### THE TASK
For each line of the listing below that contains the string "parameters", copy the line.

### EXERCISE DATA

(* ===== verification/AdminRoutes.v ===== *)
(** * AdminRoutes: the admin API's router

    Models the admin router [main] builds: its table of paths, methods and
    handlers, and the extractors the handlers ask for.  How [axum] matches a
    path against a pattern, decodes a body or a query and words a rejection is
    the framework's, a class here. *)

From S2P Require Import Prelude Str F64 Core Json Http Waker Ifaces Trace Toy Nomad JobMutator Redis Admin.
From Stdlib Require Import Ascii.
Local Open Scope Z_scope.

Record admin_request := mkAdminRequest {
  ar_method : Method; ar_path : string; ar_query : string; ar_headers : list (string * string); ar_body : string }.

Definition METHOD_NOT_ALLOWED : Z := 405.

(** What the framework does: whether a path matches a pattern, with the values
    of the pattern's parameters; a handler's [Json] and [Query] arguments, or the
    rejection that is sent instead. *)
Class Framework := {
  path_matches : string -> string -> option (list string);
  extract_json : forall {A}, (Value.t -> option A) -> admin_request -> res admin_response A;
  extract_query : forall {A}, (Value.t -> option A) -> admin_request -> res admin_response A;
  missing_path_param : admin_response }.

Section routes.
Context {W : Type} `{HttpClient W, ActivityStore W, MissingJobTracker W, Registry W, Coordinator W, InFlight W}.
Context `{Framework}.
Context (state : AdminState).

(** A handler with its extractors; the strings are the path's parameters. *)
Abbreviation endpoint := (admin_request -> list string -> ST W admin_response).

(** An argument that is extracted, or its rejection. *)
Definition extracting {A} (r : res admin_response A) (handler : A -> ST W admin_response) : ST W admin_response :=
  match r with Ok a => handler a | Err rejection => ret rejection end.

Definition path_param (params : list string) : res admin_response string :=
  match params with p :: _ => Ok p | [] => Err missing_path_param end.

Definition admin_routes : list (string * (Method * endpoint)) :=
  [("/healthz", (GET, fun _ _ => ret healthz));
   ("/readyz", (GET, fun _ _ => readyz));
   ("/admin/jobs", (POST, fun req _ =>
      extracting (extract_json de_SubmitJobRequest req) (admin_submit_job state)));
   ("/admin/jobs/{job_id}", (DELETE, fun req params =>
      extracting (path_param params) (fun job_id =>
      extracting (extract_query de_DeleteJobQuery req) (fun force => admin_purge_job state job_id force))));
   ("/admin/registry", (POST, fun req _ => extracting (extract_json de_JobRegistration req) admin_register));
   ("/admin/registry/sync", (POST, fun req _ =>
      extracting (extract_json (de_vec de_JobRegistration) req) admin_sync))].

(** A route for [GET] also serves [HEAD], without a body. *)
Definition serves (m m' : Method) : bool :=
  bool_decide (m = m') || bool_decide (m = GET /\ m' = HEAD).

Definition without_body (m : Method) (r : admin_response) : admin_response :=
  if bool_decide (m = HEAD) then mkAdminResponse (admin_status r) (Text "") else r.

(** The first route whose pattern the path matches; a path without a route, and a
    method its route does not serve. *)
Fixpoint dispatch (routes : list (string * (Method * endpoint))) (req : admin_request) : ST W admin_response := (
  match routes with
  | [] => ret (mkAdminResponse 404 (Text ""))
  | (pattern, (m, h)) :: routes' =>
      match path_matches pattern (ar_path req) with
      | Some params =>
          if serves m (ar_method req)
          then let* r := h req params in ret (without_body (ar_method req) r)
          else ret (without_body (ar_method req) (mkAdminResponse METHOD_NOT_ALLOWED (Text "")))
      | None => dispatch routes' req
      end
  end)%st.

Definition admin_router (req : admin_request) : ST W admin_response := dispatch admin_routes req.
End routes.

(** ** What a request can cause *)

Section calls.
Context {W : Type} `{HttpClient W, ActivityStore W, MissingJobTracker W, Registry W, Coordinator W, InFlight W}.
Context `{Framework}.
Context (state : AdminState).
Abbreviation TW := (Traced Call.t W).

(** Every call of a run satisfies [P]. *)
Definition calls_only (P : Call.t -> Prop) {A} (m : ST TW A) : Prop := emits m (fun tr _ => Forall P tr).

Section rules.
Context (P : Call.t -> Prop).

Lemma only_ret {A} (a : A) : calls_only P (ret a).
Proof. by apply emits_ret. Qed.

Lemma only_call {A} (ev : A -> Call.t) (m : ST W A) : (forall a, P (ev a)) -> calls_only P (traced ev m).
Proof. intros HP. apply emits_traced. intros a. by constructor. Qed.

Lemma only_bind {A B} (m : ST TW A) (k : A -> ST TW B) :
  calls_only P m -> (forall a, calls_only P (k a)) -> calls_only P (bind m k).
Proof.
  intros Hm Hk. eapply emits_bind; [exact Hm|]. intros tr a Htr. eapply emits_mono; [apply Hk|].
  intros tr' b Htr'. by apply Forall_app.
Qed.

Lemma only_try {E A B} (m : ST TW (res E A)) (k : A -> ST TW (res E B)) :
  calls_only P m -> (forall a, calls_only P (k a)) -> calls_only P (try m k).
Proof. intros Hm Hk. apply only_bind; [done|]. intros [a|e]; [apply Hk|apply only_ret]. Qed.

Lemma only_map_err {E F A} (f : E -> F) (m : ST TW (res E A)) : calls_only P m -> calls_only P (map_err f m).
Proof. intros Hm. apply only_bind; [done|]. intros. apply only_ret. Qed.

Lemma only_for_each {A} (f : A -> ST TW unit) l : (forall x, calls_only P (f x)) -> calls_only P (for_each f l).
Proof. intros Hf. apply emits_for_each. intros. apply Hf. Qed.
End rules.

(** One statement after the other; a call is of an allowed kind by computation. *)
Ltac only_calls tac :=
  repeat (cbn beta iota zeta;
    lazymatch goal with
    | |- forall _, _ => intros
    | |- calls_only _ (bind _ _) => apply only_bind
    | |- calls_only _ (try _ _) => apply only_try
    | |- calls_only _ (map_err _ _) => apply only_map_err
    | |- calls_only _ (ret _) => apply only_ret
    | |- calls_only _ (for_each _ _) => apply only_for_each
    | |- calls_only _ (match ?x with _ => _ end) => destruct x
    | |- calls_only _ _ => first [tac | apply only_call; intros ?; exact I]
    end).

(** The registry's listing.  It is no mere reading: with empty caches and a durable
    registry it copies the durable registrations into the caches
    ([Registry.list_all]; [Registry.registry_refines] says what it leaves). *)
Definition lists (c : Call.t) : Prop := match c with Call.ListAll _ => True | _ => False end.

(** A call that adds: a request of Nomad's, a registration, an activity. *)
Definition adds (c : Call.t) : Prop :=
  match c with
  | Call.Send r _ => method r = POST
  | Call.Register _ _ | Call.RecordActivity _ _ => True
  | _ => False
  end.

Lemma only_post path body : calls_only adds (call (admin_nomad state) POST path body).
Proof. unfold call, http. apply only_map_err, only_call. done. Qed.

Lemma register_services_adds services : calls_only adds (register_services (W := TW) services).
Proof. induction services as [|reg services IH]; simpl; only_calls ltac:(exact IH). Qed.

Lemma submit_adds req : calls_only adds (admin_submit_job (W := TW) state req).
Proof.
  unfold admin_submit_job, parse_job, submit_job, register_submitted, decoded.
  only_calls ltac:(first [apply only_post | apply register_services_adds]).
Qed.

Lemma sync_adds regs ok failed : calls_only adds (sync_registrations (W := TW) regs ok failed).
Proof. revert ok failed. induction regs as [|reg regs IH]; intros ok failed; simpl; only_calls ltac:(apply IH). Qed.

(** The calls a request's method allows, with the status of the response. *)
Definition allowed (req : admin_request) (tr : list Call.t) (status : Z) : Prop :=
  match ar_method req with
  | GET | HEAD => Forall lists tr
  | POST => Forall adds tr
  | DELETE => tr = [] \/ exists job force, purge_run state job force tr status
  | _ => tr = []
  end.

(** The route of a method keeps to it. *)
Definition route_ok (m : Method) (h : admin_request -> list string -> ST TW admin_response) : Prop :=
  forall req params, serves m (ar_method req) = true ->
    emits (h req params) (fun tr r => allowed req tr (admin_status r)).

Lemma allowed_nil req status : allowed req [] status.
Proof. unfold allowed. destruct (ar_method req); auto. Qed.

Lemma serves_cases m m' : serves m m' = true -> m' = m \/ m = GET /\ m' = HEAD.
Proof.
  unfold serves. rewrite orb_true_iff, !bool_decide_eq_true. intros [->|[-> ->]]; auto.
Qed.

Lemma get_route h : (forall req params, calls_only lists (h req params)) -> route_ok GET h.
Proof.
  intros Hh req params Hs. eapply emits_mono; [apply Hh|]. intros tr r Htr. unfold allowed.
  destruct (serves_cases _ _ Hs) as [->|[_ ->]]; done.
Qed.

Lemma post_route h : (forall req params, calls_only adds (h req params)) -> route_ok POST h.
Proof.
  intros Hh req params Hs. eapply emits_mono; [apply Hh|]. intros tr r Htr. unfold allowed.
  destruct (serves_cases _ _ Hs) as [->|[? _]]; done.
Qed.

Lemma only_extracting P {A} (r : res admin_response A) (h : A -> ST TW admin_response) :
  (forall a, calls_only P (h a)) -> calls_only P (extracting r h).
Proof. intros Hh. destruct r; simpl; [apply Hh|apply only_ret]. Qed.

Lemma delete_route :
  route_ok DELETE (fun req params =>
    extracting (path_param params) (fun job_id =>
    extracting (extract_query de_DeleteJobQuery req) (fun force => admin_purge_job (W := TW) state job_id force))).
Proof.
  intros req params Hs. assert (Hm : ar_method req = DELETE) by (destruct (serves_cases _ _ Hs) as [?|[? _]]; done).
  assert (Hnil : forall r : admin_response, emits (W := TW) (ret r) (fun tr r => allowed req tr (admin_status r)))
    by (intros r; apply emits_ret, allowed_nil).
  destruct (path_param params) as [job|r]; simpl; [|apply Hnil].
  destruct (extract_query de_DeleteJobQuery req) as [force|r]; simpl; [|apply Hnil].
  eapply emits_mono; [apply purge_calls|]. intros tr r Htr. unfold allowed. rewrite Hm. right. by exists job, force.
Qed.

Lemma routes_ok : Forall (fun route => route_ok route.2.1 route.2.2) (admin_routes (W := TW) state).
Proof.
  unfold admin_routes. repeat (apply Forall_cons; split); [..|apply Forall_nil_2]; cbn [fst snd].
  - apply get_route. intros. apply only_ret.
  - apply get_route. intros. unfold readyz. only_calls fail.
  - apply post_route. intros. apply only_extracting, submit_adds.
  - apply delete_route.
  - apply post_route. intros. apply only_extracting. unfold admin_register. only_calls fail.
  - apply post_route. intros. apply only_extracting. unfold admin_sync. only_calls ltac:(apply sync_adds).
Qed.

(** C25.  The admin API keeps to its methods, whatever the framework makes of
    paths, bodies and queries: a GET or HEAD request makes no call but the
    registry's listing, which registers and removes nothing but can fill empty
    caches from the durable registry; a POST request only adds, sending POST
    requests to Nomad, registering and recording activity, and never purges,
    deregisters or puts a job to sleep; a DELETE request is one purge of one job
    or nothing; a request by any other method calls nothing. *)
Theorem admin_methods_are_respected req :
  emits (W := TW) (admin_router state req) (fun tr r => allowed req tr (admin_status r)).
Proof.
  unfold admin_router. induction routes_ok as [|[pattern [m h]] routes Hr _ IH]; simpl.
  - apply emits_ret, allowed_nil.
  - destruct (path_matches pattern (ar_path req)) as [params|]; [|exact IH].
    assert (Hbody : forall r, admin_status (without_body (ar_method req) r) = admin_status r)
      by (intros r; unfold without_body; by case_bool_decide).
    destruct (serves m (ar_method req)) eqn:Hs; [|apply emits_ret, allowed_nil].
    eapply emits_bind; [by apply Hr|]. intros tr r Htr. apply emits_ret. by rewrite app_nil_r, Hbody.
Qed.
End calls.

(** ** Which handler a path reaches *)

(** What the documentation of the framework's patterns promises: a pattern
    without a parameter matches itself alone, a parameter one non-empty segment
    (one without a percent-encoding is passed on as it is). *)
Class FrameworkLaws `{Framework} := {
  path_literal p q : char_in "{"%char p = false -> path_matches p q = if decide (q = p) then Some [] else None;
  path_job_param seg : seg <> "" -> char_in "/"%char seg = false -> char_in "%"%char seg = false ->
    path_matches "/admin/jobs/{job_id}" ("/admin/jobs/" +:+ seg) = Some [seg] }.

(** A DELETE of [/admin/jobs/<job>] purges that job, with the query's [force]. *)
Theorem delete_purges_the_named_job {W} `{HttpClient W, ActivityStore W, MissingJobTracker W, Registry W,
    Coordinator W, InFlight W} `{FrameworkLaws} state job force req (w : W) :
  job <> "" -> char_in "/"%char job = false -> char_in "%"%char job = false ->
  ar_method req = DELETE -> ar_path req = "/admin/jobs/" +:+ job ->
  extract_query de_DeleteJobQuery req = Ok force ->
  admin_router state req w = admin_purge_job state job force w.
Proof.
  intros Hne Hs Hp Hm Hpath Hq. unfold admin_router, admin_routes. cbn [dispatch]. rewrite Hpath.
  rewrite !(path_literal "/healthz"), !(path_literal "/readyz"), !(path_literal "/admin/jobs") by done.
  rewrite !decide_False by (intros ?; discriminate). rewrite path_job_param by done.
  rewrite Hm. unfold serves, bind, without_body. simpl. rewrite Hq. simpl. unfold ret.
  by destruct (admin_purge_job state job force w).
Qed.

### RESPONSE TO THE TASK
    of the pattern's parameters; a handler's [Json] and [Query] arguments, or the
(** A handler with its extractors; the strings are the path's parameters. *)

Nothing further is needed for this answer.